Меркульев встал и начал ходить перед скамейкой, периодически размахивая руками. Борис удивленно глядел на доселе совершенно невозмутимого подполковника.
– Работа оперативника ох как трудна, Боря! – горячился Меркульев. – «Рабочая лошадка» органов – так нас называют! И правильно называют. На нас лежит самая тяжелая часть работы. – Он остановился и начал загибать пальцы: – Первое – оперативно-разыскные мероприятия, второе – опрос преступников, третье – выявление преступных связей… А еще – четвертое, пятое, двадцатое… Всего и не перечислишь. Ты должен быть всегда на полшага впереди преступника, Боря.

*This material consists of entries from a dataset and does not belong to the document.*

(* ===== verification/Integrity.v ===== *)
(** Integrity: the content-addressing audit of [poc/runtime/src/integrity.rs].

    [verify_content_addressing] walks the raw entries of the causal log, hashes
    every value again, and then looks up every parent an entry names.  The
    theorems say exactly what a report contains, that an append-only log whose
    parents are all present is clean, and that a flipped byte is reported unless
    the hash collides. *)
From S2P Require Import Prelude Storage CausalLog.
Import Log.

Module Audit.

Record HashMismatch := mkMismatch { stored_key : ActionId; recomputed : ActionId }.
Record DanglingParent := mkDangling { child_key : ActionId; missing_parent : ActionId }.

Record ContentIntegrityReport := mkReport {
  entries_checked : nat;
  hash_mismatches : list HashMismatch;
  dangling_parents : list DanglingParent }.
#[global] Instance report_settable : Settable ContentIntegrityReport := λ r,
  mkReport (entries_checked r) (hash_mismatches r) (dangling_parents r).

Definition is_clean (r : ContentIntegrityReport) : bool :=
  match hash_mismatches r, dangling_parents r with [], [] => true | _, _ => false end.

Section ops.
Context `{R : RocksDB, H256 : Sha256, B : Bincode LogEntry}.

Abbreviation log_error := (LogError db_err (bin_err LogEntry)).

(** The local variables of the first loop. *)
Record audit := mkAudit {
  report : ContentIntegrityReport;
  keys : gset ActionId;
  child_parents : list (ActionId * list ActionId) }.
#[global] Instance audit_settable : Settable audit := λ a,
  mkAudit (report a) (keys a) (child_parents a).

Definition audit_entry (a : audit) (raw_key raw_value : bytes) : audit :=
  if decide (length raw_key ≠ 32) then a
  else
    let key := raw_key in
    let a := a <| report ::= λ r, r <| entries_checked ::= S |> |>
               <| keys ::= λ ks, {[key]} ∪ ks |> in
    let rehash := sha256 raw_value in
    let a := if decide (rehash ≠ key)
             then a <| report ::= λ r, r <| hash_mismatches ::= λ l, l ++ [mkMismatch key rehash] |> |>
             else a in
    match de raw_value with
    | Ok entry =>
        match parent_ids entry with
        | [] => a
        | ps => a <| child_parents ::= λ l, l ++ [(key, ps)] |>
        end
    | Err _ => a
    end.

Fixpoint audit_loop (a : audit) (items : list (result log_error (bytes * bytes)))
    : result log_error audit :=
  match items with
  | [] => Ok a
  | Err e :: _ => Err e
  | Ok (k, v) :: items => audit_loop (audit_entry a k v) items
  end.

(** The second pass: parents that are not keys of the log. *)
Definition dangling (ks : gset ActionId) (cps : list (ActionId * list ActionId)) : list DanglingParent :=
  cps ≫= λ '(child, parents),
    mkDangling child <$> filter (.∉ ks) parents.

Definition verify_content_addressing (d : db) : result log_error ContentIntegrityReport :=
  a ← audit_loop (mkAudit (mkReport 0 [] []) ∅ []) (iter_default_raw d);
  Ok (report a <| dangling_parents := dangling (keys a) (child_parents a) |>).

End ops.

Section laws.
Context `{R : RocksDB, !RocksLaws R, H256 : Sha256, !Sha256Laws H256,
          B : Bincode LogEntry, !BincodeLaws LogEntry entry_ok}.

(** ** What one pass collects *)

Definition entries (l : list (bytes * bytes)) : list (bytes * bytes) :=
  filter (λ kv, length kv.1 = 32) l.
Definition mismatches (l : list (bytes * bytes)) : list HashMismatch :=
  (λ kv, mkMismatch kv.1 (sha256 kv.2)) <$> filter (λ kv, sha256 kv.2 ≠ kv.1) (entries l).
Definition parents_of (kv : bytes * bytes) : option (ActionId * list ActionId) :=
  match de kv.2 with
  | Ok e => match parent_ids e with [] => None | ps => Some (kv.1, ps) end
  | Err _ => None
  end.

Lemma audit_entry_skip a k v : length k ≠ 32 → audit_entry a k v = a.
Proof. intros. unfold audit_entry. by rewrite decide_True. Qed.
Lemma audit_entry_32 a k v :
  length k = 32 →
  audit_entry a k v =
    mkAudit (mkReport (S (entries_checked (report a)))
              (hash_mismatches (report a) ++ if decide (sha256 v ≠ k) then [mkMismatch k (sha256 v)] else [])
              (dangling_parents (report a)))
            ({[k]} ∪ keys a)
            (child_parents a ++ match parents_of (k, v) with Some cp => [cp] | None => [] end).
Proof.
  intros Hk. unfold audit_entry, parents_of. rewrite decide_False by auto.
  destruct a as [[ec hm dp] ks cp]. cbn.
  case_decide; cbn; destruct (de v) as [e|]; cbn; try destruct (parent_ids e); cbn;
    by rewrite ?app_nil_r.
Qed.

Lemma audit_loop_Ok kvs a :
  audit_loop a (Ok <$> kvs) = Ok
    (mkAudit (mkReport (entries_checked (report a) + length (entries kvs))
               (hash_mismatches (report a) ++ mismatches kvs) (dangling_parents (report a)))
             (keys a ∪ list_to_set (entries kvs).*1)
             (child_parents a ++ omap parents_of (entries kvs))).
Proof.
  revert a. induction kvs as [|[k v] kvs IH]; intros a.
  { destruct a as [[] ? ?]. cbn. rewrite !app_nil_r, Nat.add_0_r. do 3 f_equal. set_solver. }
  unfold mismatches, entries. rewrite fmap_cons. cbn [audit_loop]. rewrite IH.
  rewrite filter_cons. cbn [fst]. case_decide as Hk; [|by rewrite audit_entry_skip].
  rewrite audit_entry_32 by done. rewrite filter_cons. cbn [fst snd report keys child_parents
    entries_checked hash_mismatches dangling_parents length].
  f_equal. f_equal; [|set_solver|].
  - f_equal; [unfold entries; lia|]. rewrite <-(assoc_L (++)). by case_decide.
  - rewrite <-(assoc_L (++)). f_equal. cbn. by destruct (parents_of (k, v)).
Qed.

Lemma audit_loop_all_ok items a a' :
  audit_loop a items = Ok a' → Forall (λ r, is_ok r = true) items.
Proof.
  revert a. induction items as [|[[k v]|e] items IH]; intros a; cbn; [done| |done].
  intros ?%IH. by constructor.
Qed.

Lemma verify_Ok d r :
  verify_content_addressing d = Ok r →
  r = mkReport (length (entries (scan 0 (db_cf d "default") [])))
        (mismatches (scan 0 (db_cf d "default") []))
        (dangling (list_to_set (entries (scan 0 (db_cf d "default") [])).*1)
                  (omap parents_of (entries (scan 0 (db_cf d "default") [])))).
Proof.
  unfold verify_content_addressing. intros (a & Ha & Hr)%result_bind_Ok.
  set (kvs := scan 0 (db_cf d "default") []). injection Hr as <-.
  assert (iter_default_raw d = Ok <$> kvs) as E.
  { apply audit_loop_all_ok in Ha. unfold iter_default_raw in *.
    rewrite db_iter_all; [by rewrite <-list_fmap_compose|done|].
    rewrite Forall_fmap in Ha. eapply Forall_impl; [done|]. by intros [] ?. }
  rewrite E, audit_loop_Ok in Ha. injection Ha as <-. cbn. by rewrite (left_id_L ∅ (∪)).
Qed.

Lemma elem_of_entries d kv :
  kv ∈ entries (scan 0 (db_cf d "default") []) ↔
  db_cf d "default" !! kv.1 = Some kv.2 ∧ length kv.1 = 32.
Proof. unfold entries. rewrite list_elem_of_filter, elem_of_scan_all. tauto. Qed.

Lemma elem_of_mismatches d m :
  m ∈ mismatches (scan 0 (db_cf d "default") []) ↔
  ∃ v, db_cf d "default" !! stored_key m = Some v ∧ length (stored_key m) = 32
       ∧ recomputed m = sha256 v ∧ sha256 v ≠ stored_key m.
Proof.
  unfold mismatches. rewrite list_elem_of_fmap.
  setoid_rewrite list_elem_of_filter. setoid_rewrite elem_of_entries. split.
  - intros ([k v] & -> & ? & ? & ?). cbn in *. eauto.
  - intros (v & ? & ? & ? & ?). exists (stored_key m, v). destruct m; cbn in *. by subst.
Qed.

Lemma elem_of_dangling d x :
  x ∈ dangling (list_to_set (entries (scan 0 (db_cf d "default") [])).*1)
               (omap parents_of (entries (scan 0 (db_cf d "default") []))) ↔
  ∃ v e, db_cf d "default" !! child_key x = Some v ∧ length (child_key x) = 32 ∧ de v = Ok e
    ∧ missing_parent x ∈ parent_ids e ∧ db_cf d "default" !! missing_parent x = None.
Proof.
  unfold dangling. rewrite list_elem_of_bind.
  assert (∀ p, length p = 32 →
    p ∉ (list_to_set (entries (scan 0 (db_cf d "default") [])).*1 : gset ActionId) ↔
    db_cf d "default" !! p = None) as Hks.
  { intros p Hp. rewrite elem_of_list_to_set, list_elem_of_fmap, eq_None_not_Some. split.
    - intros Hn [v Hv]. apply Hn. exists (p, v). by rewrite elem_of_entries.
    - intros Hn ([k v] & -> & [? _]%elem_of_entries). eauto. }
  split.
  - intros ([c ps] & Hx & Hc).
    apply list_elem_of_fmap in Hx as (p & -> & [Hp Hin]%list_elem_of_filter).
    apply list_elem_of_omap in Hc as ([k v] & [Hk Hl]%elem_of_entries & Hpar).
    unfold parents_of in Hpar. cbn in *. destruct (de v) as [e|] eqn:Ed; [|done].
    assert (c = k ∧ ps = parent_ids e) as [-> ->] by (destruct (parent_ids e); by simplify_eq).
    exists v, e. split_and!; try done. apply Hks; [|done].
    apply (de_valid (valid := entry_ok)) in Ed as (_ & _ & [Hf _] & _).
    by apply (proj1 (Forall_forall _ _) Hf).
  - intros (v & e & Hv & Hl & Ed & Hin & Hn). exists (child_key x, parent_ids e). split.
    + apply list_elem_of_fmap. exists (missing_parent x). split; [by destruct x|].
      apply list_elem_of_filter. split; [|done]. apply Hks; [|done].
      apply (de_valid (valid := entry_ok)) in Ed as (_ & _ & [Hf _] & _).
      by apply (proj1 (Forall_forall _ _) Hf).
    + apply list_elem_of_omap. exists (child_key x, v). rewrite elem_of_entries. split; [done|].
      unfold parents_of. cbn. rewrite Ed. by destruct (parent_ids e); [apply not_elem_of_nil in Hin|].
Qed.

(** ** Properties *)

(** The report of the audit lists exactly the 32-byte keys whose value
    does not hash to them, and exactly the parents named by a decodable entry
    that are not keys of the log. *)
Theorem verify_content_addressing_exact d r :
  verify_content_addressing d = Ok r →
  (∀ m, m ∈ hash_mismatches r ↔
     ∃ v, db_cf d "default" !! stored_key m = Some v ∧ length (stored_key m) = 32
          ∧ recomputed m = sha256 v ∧ sha256 v ≠ stored_key m)
  ∧ (∀ x, x ∈ dangling_parents r ↔
     ∃ v e, db_cf d "default" !! child_key x = Some v ∧ length (child_key x) = 32 ∧ de v = Ok e
       ∧ missing_parent x ∈ parent_ids e ∧ db_cf d "default" !! missing_parent x = None).
Proof.
  intros ->%verify_Ok. cbn. split; [apply elem_of_mismatches|apply elem_of_dangling].
Qed.

Lemma clean_nil r :
  is_clean r = true ↔ hash_mismatches r = [] ∧ dangling_parents r = [].
Proof. unfold is_clean. destruct (hash_mismatches r), (dangling_parents r); naive_solver. Qed.
Lemma nil_not_elem {A} (l : list A) : l = [] ↔ ∀ x, x ∉ l.
Proof. split; [intros -> x; apply not_elem_of_nil|]. destruct l as [|x l]; [done|]. intros H. by destruct (H x); left. Qed.

Lemma append_only_clean d hist r :
  represents d hist →
  (∀ e p, e ∈ hist → p ∈ parent_ids e → ∃ e', e' ∈ hist ∧ action_id e' = p) →
  verify_content_addressing d = Ok r → is_clean r = true.
Proof.
  intros Hr Hpar ->%verify_Ok. apply clean_nil. cbn. rewrite !nil_not_elem. split.
  - intros m (v & (e & _ & -> & ->)%(rep_default _ _ Hr) & _ & _ & Hne)%elem_of_mismatches.
    by destruct Hne.
  - intros x (v & e & Hv & _ & Hd & Hin & Hnone)%elem_of_dangling.
    destruct (rep_default _ _ Hr _ _ Hv) as (e' & He' & _ & ->).
    rewrite (de_ser (valid := entry_ok)) in Hd
      by by apply (proj1 (Forall_forall _ _) (rep_ok _ _ Hr)).
    simplify_eq. destruct (Hpar _ _ He' Hin) as (e' & He'' & Ep).
    destruct (rep_has _ _ Hr _ He''). congruence.
Qed.

(** A log that was only appended to, and in which every parent was
    appended too, passes the audit. *)
Theorem audit_accepts_append_only d hist r :
  represents d hist →
  (∀ e p, e ∈ hist → p ∈ parent_ids e → ∃ e', e' ∈ hist ∧ action_id e' = p) →
  verify_content_addressing d = Ok r → is_clean r = true.
Proof. apply append_only_clean. Qed.

Lemma flip_byte_ne v i : i < length v → flip_byte v i ≠ v.
Proof.
  intros Hi E. destruct (lookup_lt_is_Some_2 v i Hi) as [b Hb].
  pose proof (f_equal (.!! i) E) as Ei. cbn in Ei. unfold flip_byte in Ei.
  rewrite list_lookup_alter_eq, Hb in Ei. cbn in Ei. injection Ei as Ei.
  apply (f_equal b2z) in Ei. rewrite b2z_z2b in Ei. destruct b; vm_compute in Ei; done.
Qed.

(** Flipping one byte of a stored entry under its key is reported by the
    next audit, unless the altered value has the same hash. *)
Theorem audit_detects_corruption d hist id byte_idx d' r :
  represents d hist → corrupt_value_at d id byte_idx = (Ok true, d') →
  verify_content_addressing d' = Ok r →
  ∃ v v', db_cf d "default" !! id = Some v ∧ db_cf d' "default" !! id = Some v' ∧ v' ≠ v
    ∧ (mkMismatch id (sha256 v') ∈ hash_mismatches r ∨ sha256 v' = sha256 v).
Proof.
  intros Hr Hc ->%verify_Ok. revert Hc. unfold corrupt_value_at.
  destruct (db_get d "default" id) as [[v|]|] eqn:Hg; [|done..]. apply db_get_ok in Hg.
  symmetry in Hg. case_decide as Hv; [done|].
  destruct (db_write _ _ _) as [[[]|] d1] eqn:Hw; [|done].
  destruct (db_flush d1) as [[[]|] d2] eqn:Hf; [|done]. intros [= <-].
  set (v' := flip_byte v (byte_idx `mod` length v)) in *.
  assert (db_cf d2 "default" !! id = Some v') as Hv'.
  { rewrite (db_flush_cf _ _ _ _ Hf), (db_write_ok _ _ _ _ _ Hw). apply lookup_insert_eq. }
  exists v, v'. split_and!; [done|done| |].
  - apply flip_byte_ne. apply Nat.mod_upper_bound. by destruct v.
  - destruct (rep_default _ _ Hr _ _ Hg) as (e & _ & -> & ->). cbn.
    destruct (decide (sha256 v' = sha256 (ser e))); [by right|left].
    apply elem_of_mismatches. exists v'. cbn. split_and!; [done|apply sha256_len|done|done].
Qed.

End laws.

(** ** The demonstration log *)

Definition demo_id : ActionId := action_id demo_e1.
Definition demo_report : ContentIntegrityReport := mkReport 2 [] [].
Lemma demo_verify : verify_content_addressing demo_log = Ok demo_report.
Proof. vm_compute. reflexivity. Qed.
Definition demo_corrupt : db := (corrupt_value_at demo_log demo_id 16).2.
Definition demo_bad_report : ContentIntegrityReport :=
  default demo_report (result_ok (verify_content_addressing demo_corrupt)).
Lemma demo_corrupt_Ok : corrupt_value_at demo_log demo_id 16 = (Ok true, demo_corrupt).
Proof. apply pair_parts; [vm_compute; reflexivity|reflexivity]. Qed.
Lemma demo_bad_verify : verify_content_addressing demo_corrupt = Ok demo_bad_report.
Proof. vm_compute. reflexivity. Qed.

Lemma verify_content_addressing_exact_witness :
  (∀ m, m ∈ [] ↔
     ∃ v, db_cf demo_log "default" !! stored_key m = Some v ∧ length (stored_key m) = 32
          ∧ recomputed m = sha256 v ∧ sha256 v ≠ stored_key m)
  ∧ (∀ x, x ∈ [] ↔
     ∃ v e, db_cf demo_log "default" !! child_key x = Some v ∧ length (child_key x) = 32
       ∧ de v = Ok e ∧ missing_parent x ∈ parent_ids e
       ∧ db_cf demo_log "default" !! missing_parent x = None).
Proof. exact (verify_content_addressing_exact demo_log demo_report demo_verify). Defined.
Lemma audit_accepts_append_only_witness : is_clean demo_report = true.
Proof.
  apply (audit_accepts_append_only demo_log [demo_e1; demo_e2]);
    [apply demo_log_represents| |apply demo_verify].
  intros e p He Hp. exists demo_e1. split; [by left|].
  apply elem_of_cons in He as [->|He]; [by apply not_elem_of_nil in Hp|].
  apply list_elem_of_singleton in He as ->. by apply list_elem_of_singleton in Hp as ->.
Defined.
Lemma audit_detects_corruption_witness :
  ∃ v v', db_cf demo_log "default" !! demo_id = Some v
    ∧ db_cf demo_corrupt "default" !! demo_id = Some v' ∧ v' ≠ v
    ∧ (mkMismatch demo_id (sha256 v') ∈ hash_mismatches demo_bad_report ∨ sha256 v' = sha256 v).
Proof.
  exact (audit_detects_corruption demo_log [demo_e1; demo_e2] demo_id 16 demo_corrupt
    demo_bad_report demo_log_represents demo_corrupt_Ok demo_bad_verify).
Defined.

End Audit.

И методы приходится применять… м-м… не совсем правильные, что ли…
Борис заинтересовался:
– Неправильные – это как? Незаконные?
Меркульев посмотрел в глаза Бориса и решил ответить честно:
– На грани закона.
Теперь вскочил Борис:
– То есть, Александр Александрович, оперуполномоченный в своей работе становится в один ряд с преступником? Так, что ли?
Они смотрели друг другу в глаза, разгоряченно и яростно.
– Чтобы поймать преступника, Боря, нужно думать как преступник. Это следователь перебирает свои бумажки на столе и решает, кто виноват! А нам приходится ходить по дну, общаться с подонками и отребьем всяким. И чистыми руками этого не сделать! Да, приходится применять разные средства! Но это, пойми, исключительно ради дела, для того чтобы преступник показал свое истинное лицо!
– Нечестно это!
– Нечестно – это когда бандит грабит человека или государство! Нечестно – когда шпана в парке избивает беззащитного! Нечестно – когда в пьяной драке страдают невинные! Невинные, понимаешь, Боря? Этого всего можно избежать, если вовремя предупредить преступление! Изолируй алкаша, и он в один прекрасный момент не набросится на свою семью с ножом. Уничтожь главарей банды, и советское имущество останется не разворованным, понимаешь, Боря?
Он внимательно заглянул в лицо насупившегося Бориса.
– Закон суров, но это закон. Вот чтобы преступник не ушел от ответственности, мы и месим грязь…
Он обессиленно сел и тихо продолжил:
– Сложно, не спорю… У тебя много начальников – следователь, прокурор, и все лучше тебя знают, как вести дела. Но все же работу свою делаешь ты сам. Ножками, руками и головой… Наверное, сытнее служить где-нибудь в конторе, но интереснее и продуктивнее, я считаю, быть оперативником. Для всех людей, Боря, закон – это мы… Мы первые на месте преступления, мы разговариваем с жертвой и свидетелями, и от того, как мы это сделаем, будет зависеть отношение граждан к закону…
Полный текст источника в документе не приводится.